▶ [What you have to do] From the entries below, retype only the lines from the one with "Inductive fault := Fine" through the one with "rewrite map_lookup_filter_Some. cbn", exactly as written.

▶ [Material provided]
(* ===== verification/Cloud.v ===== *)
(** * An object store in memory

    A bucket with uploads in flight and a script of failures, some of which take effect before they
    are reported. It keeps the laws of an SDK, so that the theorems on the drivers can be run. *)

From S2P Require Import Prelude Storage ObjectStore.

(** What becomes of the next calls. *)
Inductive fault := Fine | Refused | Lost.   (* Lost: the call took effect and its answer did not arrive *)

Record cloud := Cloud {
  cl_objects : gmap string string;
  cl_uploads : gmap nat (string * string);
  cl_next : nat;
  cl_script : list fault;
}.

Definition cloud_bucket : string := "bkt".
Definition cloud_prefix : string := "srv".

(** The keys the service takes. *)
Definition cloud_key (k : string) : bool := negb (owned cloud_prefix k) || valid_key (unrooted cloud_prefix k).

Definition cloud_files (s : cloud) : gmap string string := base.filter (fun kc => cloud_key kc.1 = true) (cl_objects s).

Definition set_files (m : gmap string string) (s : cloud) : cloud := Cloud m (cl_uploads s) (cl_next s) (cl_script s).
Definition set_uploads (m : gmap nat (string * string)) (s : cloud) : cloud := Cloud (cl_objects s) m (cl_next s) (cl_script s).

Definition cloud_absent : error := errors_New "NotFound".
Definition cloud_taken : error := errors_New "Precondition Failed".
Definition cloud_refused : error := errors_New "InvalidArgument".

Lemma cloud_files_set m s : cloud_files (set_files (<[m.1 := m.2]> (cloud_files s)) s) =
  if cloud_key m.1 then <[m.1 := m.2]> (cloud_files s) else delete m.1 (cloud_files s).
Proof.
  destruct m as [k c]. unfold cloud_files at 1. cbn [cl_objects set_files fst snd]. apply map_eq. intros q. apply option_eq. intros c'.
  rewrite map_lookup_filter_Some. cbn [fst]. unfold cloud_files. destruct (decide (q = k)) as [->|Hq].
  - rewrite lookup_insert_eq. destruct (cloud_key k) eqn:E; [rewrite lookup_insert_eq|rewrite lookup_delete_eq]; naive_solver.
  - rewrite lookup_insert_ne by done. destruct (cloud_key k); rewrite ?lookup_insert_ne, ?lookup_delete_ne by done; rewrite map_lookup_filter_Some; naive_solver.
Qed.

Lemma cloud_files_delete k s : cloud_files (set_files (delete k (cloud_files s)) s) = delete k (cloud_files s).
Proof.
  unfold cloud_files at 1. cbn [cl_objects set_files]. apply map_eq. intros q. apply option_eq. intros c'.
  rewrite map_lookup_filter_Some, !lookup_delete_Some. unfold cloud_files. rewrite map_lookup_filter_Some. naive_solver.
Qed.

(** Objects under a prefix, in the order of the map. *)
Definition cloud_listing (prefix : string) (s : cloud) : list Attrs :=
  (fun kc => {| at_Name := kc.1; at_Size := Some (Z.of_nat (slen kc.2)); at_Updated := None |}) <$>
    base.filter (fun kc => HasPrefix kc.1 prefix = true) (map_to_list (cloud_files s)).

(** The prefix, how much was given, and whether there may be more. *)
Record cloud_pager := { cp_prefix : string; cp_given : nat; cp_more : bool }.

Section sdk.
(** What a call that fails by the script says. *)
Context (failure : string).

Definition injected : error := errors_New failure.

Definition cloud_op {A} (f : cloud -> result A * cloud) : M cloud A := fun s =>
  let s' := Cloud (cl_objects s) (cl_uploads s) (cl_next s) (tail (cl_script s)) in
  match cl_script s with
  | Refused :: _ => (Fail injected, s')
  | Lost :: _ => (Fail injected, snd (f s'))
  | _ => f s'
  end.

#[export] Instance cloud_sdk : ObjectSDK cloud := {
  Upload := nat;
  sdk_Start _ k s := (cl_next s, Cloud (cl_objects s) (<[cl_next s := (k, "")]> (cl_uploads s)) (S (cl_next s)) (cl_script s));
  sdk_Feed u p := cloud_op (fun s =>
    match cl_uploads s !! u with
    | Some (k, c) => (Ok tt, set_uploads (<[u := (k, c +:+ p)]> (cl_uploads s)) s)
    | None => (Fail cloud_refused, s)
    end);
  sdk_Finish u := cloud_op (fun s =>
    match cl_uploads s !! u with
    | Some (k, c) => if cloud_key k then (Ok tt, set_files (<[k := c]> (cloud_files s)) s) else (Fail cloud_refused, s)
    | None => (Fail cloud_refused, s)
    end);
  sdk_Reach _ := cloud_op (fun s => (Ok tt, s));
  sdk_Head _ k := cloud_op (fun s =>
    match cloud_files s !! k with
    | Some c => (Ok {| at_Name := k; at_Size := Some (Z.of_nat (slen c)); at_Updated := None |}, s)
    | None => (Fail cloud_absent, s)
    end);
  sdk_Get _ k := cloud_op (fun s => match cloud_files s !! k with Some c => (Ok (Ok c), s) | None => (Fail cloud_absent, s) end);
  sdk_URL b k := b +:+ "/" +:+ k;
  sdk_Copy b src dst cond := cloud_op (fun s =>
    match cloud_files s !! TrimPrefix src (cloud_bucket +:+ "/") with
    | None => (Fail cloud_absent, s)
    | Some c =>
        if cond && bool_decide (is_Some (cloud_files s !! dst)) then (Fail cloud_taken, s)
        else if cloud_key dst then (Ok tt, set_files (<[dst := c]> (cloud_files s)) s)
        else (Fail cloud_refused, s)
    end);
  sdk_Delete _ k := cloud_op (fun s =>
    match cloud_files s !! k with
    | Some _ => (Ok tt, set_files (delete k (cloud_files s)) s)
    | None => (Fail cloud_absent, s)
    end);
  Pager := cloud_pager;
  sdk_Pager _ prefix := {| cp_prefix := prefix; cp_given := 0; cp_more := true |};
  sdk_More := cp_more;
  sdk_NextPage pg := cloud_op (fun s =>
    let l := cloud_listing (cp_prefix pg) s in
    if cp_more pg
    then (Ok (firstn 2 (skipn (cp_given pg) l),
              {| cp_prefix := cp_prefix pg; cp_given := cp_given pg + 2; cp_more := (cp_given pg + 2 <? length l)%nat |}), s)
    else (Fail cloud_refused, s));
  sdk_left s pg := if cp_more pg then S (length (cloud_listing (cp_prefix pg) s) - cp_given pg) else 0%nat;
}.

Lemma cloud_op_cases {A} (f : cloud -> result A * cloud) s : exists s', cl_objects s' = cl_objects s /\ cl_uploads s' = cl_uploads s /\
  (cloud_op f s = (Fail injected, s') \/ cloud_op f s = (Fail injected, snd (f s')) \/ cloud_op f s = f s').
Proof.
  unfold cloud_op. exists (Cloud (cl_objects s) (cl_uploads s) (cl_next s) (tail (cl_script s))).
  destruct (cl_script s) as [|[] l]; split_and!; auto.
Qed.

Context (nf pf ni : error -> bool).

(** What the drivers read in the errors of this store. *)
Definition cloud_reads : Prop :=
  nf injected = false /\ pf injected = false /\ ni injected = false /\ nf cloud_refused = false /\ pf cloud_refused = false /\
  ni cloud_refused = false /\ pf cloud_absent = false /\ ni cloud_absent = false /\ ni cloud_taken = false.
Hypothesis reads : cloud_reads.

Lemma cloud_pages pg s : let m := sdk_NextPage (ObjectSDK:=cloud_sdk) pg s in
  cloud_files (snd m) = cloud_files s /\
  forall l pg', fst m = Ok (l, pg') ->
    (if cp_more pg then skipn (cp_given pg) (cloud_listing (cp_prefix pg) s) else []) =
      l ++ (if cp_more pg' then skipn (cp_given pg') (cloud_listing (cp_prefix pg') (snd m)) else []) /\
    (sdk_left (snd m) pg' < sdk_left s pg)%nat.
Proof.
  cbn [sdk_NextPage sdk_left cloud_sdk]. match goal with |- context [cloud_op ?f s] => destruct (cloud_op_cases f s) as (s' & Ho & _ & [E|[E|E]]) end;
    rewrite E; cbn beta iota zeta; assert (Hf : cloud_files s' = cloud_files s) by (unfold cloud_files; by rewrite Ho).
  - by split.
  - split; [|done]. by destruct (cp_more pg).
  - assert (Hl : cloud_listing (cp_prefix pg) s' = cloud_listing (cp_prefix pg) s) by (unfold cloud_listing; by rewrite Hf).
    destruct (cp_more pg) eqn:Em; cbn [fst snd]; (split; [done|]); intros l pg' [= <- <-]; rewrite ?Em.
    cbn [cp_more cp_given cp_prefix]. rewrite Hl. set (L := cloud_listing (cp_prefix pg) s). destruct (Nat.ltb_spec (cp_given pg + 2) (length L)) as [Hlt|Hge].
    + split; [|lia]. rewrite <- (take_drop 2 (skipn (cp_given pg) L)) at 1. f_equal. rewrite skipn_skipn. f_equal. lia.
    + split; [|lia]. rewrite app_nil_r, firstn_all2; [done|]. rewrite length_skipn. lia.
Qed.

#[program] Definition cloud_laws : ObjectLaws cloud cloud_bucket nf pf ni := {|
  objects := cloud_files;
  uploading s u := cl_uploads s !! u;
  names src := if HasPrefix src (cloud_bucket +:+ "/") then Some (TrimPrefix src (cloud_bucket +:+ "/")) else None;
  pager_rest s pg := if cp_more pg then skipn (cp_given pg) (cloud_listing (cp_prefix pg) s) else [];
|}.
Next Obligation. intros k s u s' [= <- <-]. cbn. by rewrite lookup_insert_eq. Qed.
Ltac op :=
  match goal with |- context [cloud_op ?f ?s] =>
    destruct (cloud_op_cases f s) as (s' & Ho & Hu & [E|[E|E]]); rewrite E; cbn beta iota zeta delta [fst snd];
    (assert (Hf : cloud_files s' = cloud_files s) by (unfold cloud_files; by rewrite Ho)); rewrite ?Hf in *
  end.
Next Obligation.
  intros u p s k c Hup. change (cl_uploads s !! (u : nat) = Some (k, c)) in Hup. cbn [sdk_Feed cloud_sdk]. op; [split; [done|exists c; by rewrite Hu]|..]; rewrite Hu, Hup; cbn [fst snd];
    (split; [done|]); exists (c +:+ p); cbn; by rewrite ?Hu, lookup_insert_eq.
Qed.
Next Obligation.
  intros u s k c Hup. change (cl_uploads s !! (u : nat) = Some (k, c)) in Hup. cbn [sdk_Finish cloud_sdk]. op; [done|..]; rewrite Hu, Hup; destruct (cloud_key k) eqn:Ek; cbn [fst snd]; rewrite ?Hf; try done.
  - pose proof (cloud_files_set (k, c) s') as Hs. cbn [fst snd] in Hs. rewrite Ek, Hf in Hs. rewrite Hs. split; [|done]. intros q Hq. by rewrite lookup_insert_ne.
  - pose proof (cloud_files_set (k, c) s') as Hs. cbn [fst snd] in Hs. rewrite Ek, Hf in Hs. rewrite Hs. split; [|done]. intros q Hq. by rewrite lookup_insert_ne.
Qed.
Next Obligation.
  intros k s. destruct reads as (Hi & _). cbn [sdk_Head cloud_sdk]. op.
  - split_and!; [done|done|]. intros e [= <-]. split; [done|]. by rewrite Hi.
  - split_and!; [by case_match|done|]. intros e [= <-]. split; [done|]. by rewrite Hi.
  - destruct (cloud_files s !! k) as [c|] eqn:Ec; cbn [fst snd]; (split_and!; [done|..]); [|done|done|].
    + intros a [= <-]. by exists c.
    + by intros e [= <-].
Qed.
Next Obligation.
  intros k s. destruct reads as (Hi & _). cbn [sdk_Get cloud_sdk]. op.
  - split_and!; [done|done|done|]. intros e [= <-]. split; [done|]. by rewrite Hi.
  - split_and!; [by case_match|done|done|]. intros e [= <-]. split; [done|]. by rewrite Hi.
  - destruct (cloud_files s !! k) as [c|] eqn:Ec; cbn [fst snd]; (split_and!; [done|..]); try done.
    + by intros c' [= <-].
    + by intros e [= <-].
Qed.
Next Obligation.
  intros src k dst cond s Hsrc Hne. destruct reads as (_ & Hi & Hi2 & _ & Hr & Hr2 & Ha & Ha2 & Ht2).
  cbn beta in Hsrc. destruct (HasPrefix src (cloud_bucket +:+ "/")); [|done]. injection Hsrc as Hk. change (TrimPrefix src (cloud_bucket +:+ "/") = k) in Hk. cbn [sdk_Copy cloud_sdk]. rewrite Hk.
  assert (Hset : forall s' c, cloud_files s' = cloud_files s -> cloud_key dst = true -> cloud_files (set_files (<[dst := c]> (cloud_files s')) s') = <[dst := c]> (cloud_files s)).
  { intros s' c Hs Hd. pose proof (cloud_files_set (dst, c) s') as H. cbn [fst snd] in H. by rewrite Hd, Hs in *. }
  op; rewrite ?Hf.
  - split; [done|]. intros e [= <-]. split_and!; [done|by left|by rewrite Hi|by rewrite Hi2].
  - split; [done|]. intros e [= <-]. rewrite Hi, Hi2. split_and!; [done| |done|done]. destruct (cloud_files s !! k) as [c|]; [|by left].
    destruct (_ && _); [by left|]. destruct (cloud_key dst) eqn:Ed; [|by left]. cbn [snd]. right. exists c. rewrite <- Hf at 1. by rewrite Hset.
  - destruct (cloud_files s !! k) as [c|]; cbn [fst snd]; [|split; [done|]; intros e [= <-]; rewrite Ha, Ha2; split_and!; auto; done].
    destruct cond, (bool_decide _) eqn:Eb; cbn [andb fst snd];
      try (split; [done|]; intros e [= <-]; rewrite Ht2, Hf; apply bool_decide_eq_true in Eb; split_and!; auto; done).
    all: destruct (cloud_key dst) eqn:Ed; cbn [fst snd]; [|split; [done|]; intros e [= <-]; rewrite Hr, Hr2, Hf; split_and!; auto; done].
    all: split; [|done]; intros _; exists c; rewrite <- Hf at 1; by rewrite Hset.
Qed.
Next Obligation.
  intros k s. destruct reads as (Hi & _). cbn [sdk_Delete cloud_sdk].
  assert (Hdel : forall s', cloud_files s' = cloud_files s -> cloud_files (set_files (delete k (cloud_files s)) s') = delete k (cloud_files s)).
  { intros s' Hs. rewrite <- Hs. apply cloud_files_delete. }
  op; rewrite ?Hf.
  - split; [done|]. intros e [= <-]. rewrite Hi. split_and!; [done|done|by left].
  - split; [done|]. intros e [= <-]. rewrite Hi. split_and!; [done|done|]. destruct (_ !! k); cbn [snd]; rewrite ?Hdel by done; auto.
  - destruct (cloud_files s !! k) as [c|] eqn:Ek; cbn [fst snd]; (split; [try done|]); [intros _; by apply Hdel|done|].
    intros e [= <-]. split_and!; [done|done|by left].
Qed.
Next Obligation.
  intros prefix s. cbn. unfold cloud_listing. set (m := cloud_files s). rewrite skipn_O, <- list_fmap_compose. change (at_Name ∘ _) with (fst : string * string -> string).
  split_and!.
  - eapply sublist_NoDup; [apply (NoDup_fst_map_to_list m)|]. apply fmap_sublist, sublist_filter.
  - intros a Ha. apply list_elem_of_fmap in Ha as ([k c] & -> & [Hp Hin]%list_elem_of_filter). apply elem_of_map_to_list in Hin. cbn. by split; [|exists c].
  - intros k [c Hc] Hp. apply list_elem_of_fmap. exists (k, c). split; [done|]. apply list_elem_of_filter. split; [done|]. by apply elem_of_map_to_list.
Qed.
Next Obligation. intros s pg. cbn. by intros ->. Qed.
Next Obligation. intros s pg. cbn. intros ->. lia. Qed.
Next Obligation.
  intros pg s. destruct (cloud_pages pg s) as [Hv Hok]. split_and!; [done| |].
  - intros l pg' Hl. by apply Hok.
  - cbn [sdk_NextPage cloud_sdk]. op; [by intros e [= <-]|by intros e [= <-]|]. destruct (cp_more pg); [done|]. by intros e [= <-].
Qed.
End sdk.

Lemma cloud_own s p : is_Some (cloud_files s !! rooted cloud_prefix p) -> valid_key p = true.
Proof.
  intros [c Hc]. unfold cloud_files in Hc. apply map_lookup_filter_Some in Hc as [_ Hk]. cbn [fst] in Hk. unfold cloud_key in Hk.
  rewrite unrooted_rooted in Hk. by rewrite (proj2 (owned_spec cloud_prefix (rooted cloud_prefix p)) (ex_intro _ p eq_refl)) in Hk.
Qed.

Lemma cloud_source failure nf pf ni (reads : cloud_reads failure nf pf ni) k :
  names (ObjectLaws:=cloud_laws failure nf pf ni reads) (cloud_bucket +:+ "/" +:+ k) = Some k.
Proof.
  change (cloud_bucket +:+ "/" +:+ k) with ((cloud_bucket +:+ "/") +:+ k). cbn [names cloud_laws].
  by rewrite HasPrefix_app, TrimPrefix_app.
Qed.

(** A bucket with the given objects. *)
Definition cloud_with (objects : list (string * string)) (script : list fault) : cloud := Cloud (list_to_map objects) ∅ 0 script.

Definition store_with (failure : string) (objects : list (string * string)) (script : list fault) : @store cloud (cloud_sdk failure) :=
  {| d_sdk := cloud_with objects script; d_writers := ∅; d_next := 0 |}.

---

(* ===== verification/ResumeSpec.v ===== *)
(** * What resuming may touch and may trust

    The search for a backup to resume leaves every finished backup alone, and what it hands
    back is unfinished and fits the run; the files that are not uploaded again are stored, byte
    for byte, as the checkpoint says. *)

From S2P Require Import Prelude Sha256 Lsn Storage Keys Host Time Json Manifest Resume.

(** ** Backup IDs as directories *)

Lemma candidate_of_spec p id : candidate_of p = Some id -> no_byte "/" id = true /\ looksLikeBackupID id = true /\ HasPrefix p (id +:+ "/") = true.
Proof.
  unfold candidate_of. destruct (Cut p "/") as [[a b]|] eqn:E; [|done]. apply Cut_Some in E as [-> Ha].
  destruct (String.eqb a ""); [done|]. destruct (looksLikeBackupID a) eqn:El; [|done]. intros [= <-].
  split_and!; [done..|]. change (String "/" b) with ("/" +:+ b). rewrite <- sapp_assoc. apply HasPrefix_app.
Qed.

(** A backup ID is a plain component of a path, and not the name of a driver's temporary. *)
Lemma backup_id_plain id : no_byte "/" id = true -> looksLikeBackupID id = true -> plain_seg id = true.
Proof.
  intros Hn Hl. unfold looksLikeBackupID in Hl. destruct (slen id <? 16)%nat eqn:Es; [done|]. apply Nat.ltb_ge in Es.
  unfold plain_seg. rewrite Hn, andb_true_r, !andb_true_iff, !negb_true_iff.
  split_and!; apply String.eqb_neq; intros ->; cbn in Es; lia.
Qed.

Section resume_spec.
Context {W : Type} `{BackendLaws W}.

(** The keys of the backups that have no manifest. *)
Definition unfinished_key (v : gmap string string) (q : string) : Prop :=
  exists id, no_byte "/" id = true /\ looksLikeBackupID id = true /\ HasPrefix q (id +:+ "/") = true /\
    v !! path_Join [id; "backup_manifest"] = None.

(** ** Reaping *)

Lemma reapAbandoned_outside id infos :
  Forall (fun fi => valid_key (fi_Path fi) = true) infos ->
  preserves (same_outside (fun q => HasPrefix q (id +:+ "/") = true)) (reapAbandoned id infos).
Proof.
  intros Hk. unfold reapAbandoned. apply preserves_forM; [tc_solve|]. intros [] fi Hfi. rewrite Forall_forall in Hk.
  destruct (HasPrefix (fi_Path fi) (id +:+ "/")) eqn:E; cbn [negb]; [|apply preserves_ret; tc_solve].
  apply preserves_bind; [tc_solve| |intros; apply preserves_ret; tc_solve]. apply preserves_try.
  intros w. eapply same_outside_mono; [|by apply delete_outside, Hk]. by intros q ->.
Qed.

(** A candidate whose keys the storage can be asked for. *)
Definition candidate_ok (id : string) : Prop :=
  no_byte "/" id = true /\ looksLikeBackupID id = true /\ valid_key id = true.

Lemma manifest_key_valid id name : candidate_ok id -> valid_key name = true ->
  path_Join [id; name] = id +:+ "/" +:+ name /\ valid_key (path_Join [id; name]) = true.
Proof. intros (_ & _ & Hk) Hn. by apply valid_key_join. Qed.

---

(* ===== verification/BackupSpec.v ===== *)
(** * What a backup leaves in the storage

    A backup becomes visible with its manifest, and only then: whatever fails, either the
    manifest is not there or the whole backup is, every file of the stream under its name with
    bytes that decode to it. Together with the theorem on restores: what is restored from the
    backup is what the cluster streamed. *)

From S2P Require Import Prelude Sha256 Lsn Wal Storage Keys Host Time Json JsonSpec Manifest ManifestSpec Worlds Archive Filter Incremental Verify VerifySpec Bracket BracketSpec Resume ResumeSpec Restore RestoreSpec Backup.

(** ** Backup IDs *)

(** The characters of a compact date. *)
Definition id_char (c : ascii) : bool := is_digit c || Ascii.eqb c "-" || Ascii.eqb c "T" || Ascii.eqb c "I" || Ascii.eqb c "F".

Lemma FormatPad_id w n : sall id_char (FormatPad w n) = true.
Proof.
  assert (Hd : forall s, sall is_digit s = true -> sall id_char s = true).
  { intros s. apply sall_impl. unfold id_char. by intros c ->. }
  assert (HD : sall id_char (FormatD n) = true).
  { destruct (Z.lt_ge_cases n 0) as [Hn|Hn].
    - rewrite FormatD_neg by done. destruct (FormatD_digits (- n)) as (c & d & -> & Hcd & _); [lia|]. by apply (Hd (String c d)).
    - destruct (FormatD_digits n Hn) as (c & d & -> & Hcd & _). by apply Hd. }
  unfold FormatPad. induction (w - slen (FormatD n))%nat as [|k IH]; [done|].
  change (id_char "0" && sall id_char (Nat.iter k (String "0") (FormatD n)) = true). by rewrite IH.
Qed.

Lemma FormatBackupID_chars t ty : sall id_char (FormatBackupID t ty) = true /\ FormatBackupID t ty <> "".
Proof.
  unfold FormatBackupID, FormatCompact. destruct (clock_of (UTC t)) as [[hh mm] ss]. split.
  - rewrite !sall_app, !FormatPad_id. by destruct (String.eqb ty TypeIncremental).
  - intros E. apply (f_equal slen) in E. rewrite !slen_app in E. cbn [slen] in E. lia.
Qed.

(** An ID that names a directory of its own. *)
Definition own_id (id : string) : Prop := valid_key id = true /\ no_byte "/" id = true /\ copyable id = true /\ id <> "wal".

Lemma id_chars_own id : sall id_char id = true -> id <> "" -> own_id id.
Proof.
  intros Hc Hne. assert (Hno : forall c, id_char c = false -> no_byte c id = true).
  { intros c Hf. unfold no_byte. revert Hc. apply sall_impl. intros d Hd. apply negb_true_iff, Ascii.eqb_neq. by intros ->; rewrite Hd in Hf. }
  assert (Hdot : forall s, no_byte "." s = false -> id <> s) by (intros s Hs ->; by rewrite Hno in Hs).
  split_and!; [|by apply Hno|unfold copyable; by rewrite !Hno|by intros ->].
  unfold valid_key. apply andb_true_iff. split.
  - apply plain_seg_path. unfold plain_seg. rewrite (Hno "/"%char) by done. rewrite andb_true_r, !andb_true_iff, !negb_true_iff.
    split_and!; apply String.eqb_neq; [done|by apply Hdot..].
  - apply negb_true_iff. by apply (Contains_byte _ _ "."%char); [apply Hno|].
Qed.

▶ [Response to the task]
Inductive fault := Fine | Refused | Lost.   (* Lost: the call took effect and its answer did not arrive *)

Record cloud := Cloud {
  cl_objects : gmap string string;
  cl_uploads : gmap nat (string * string);
  cl_next : nat;
  cl_script : list fault;
}.

Definition cloud_bucket : string := "bkt".
Definition cloud_prefix : string := "srv".

(** The keys the service takes. *)
Definition cloud_key (k : string) : bool := negb (owned cloud_prefix k) || valid_key (unrooted cloud_prefix k).

Definition cloud_files (s : cloud) : gmap string string := base.filter (fun kc => cloud_key kc.1 = true) (cl_objects s).

Definition set_files (m : gmap string string) (s : cloud) : cloud := Cloud m (cl_uploads s) (cl_next s) (cl_script s).
Definition set_uploads (m : gmap nat (string * string)) (s : cloud) : cloud := Cloud (cl_objects s) m (cl_next s) (cl_script s).

Definition cloud_absent : error := errors_New "NotFound".
Definition cloud_taken : error := errors_New "Precondition Failed".
Definition cloud_refused : error := errors_New "InvalidArgument".

Lemma cloud_files_set m s : cloud_files (set_files (<[m.1 := m.2]> (cloud_files s)) s) =
  if cloud_key m.1 then <[m.1 := m.2]> (cloud_files s) else delete m.1 (cloud_files s).
Proof.
  destruct m as [k c]. unfold cloud_files at 1. cbn [cl_objects set_files fst snd]. apply map_eq. intros q. apply option_eq. intros c'.
  rewrite map_lookup_filter_Some. cbn [fst]. unfold cloud_files. destruct (decide (q = k)) as [->|Hq].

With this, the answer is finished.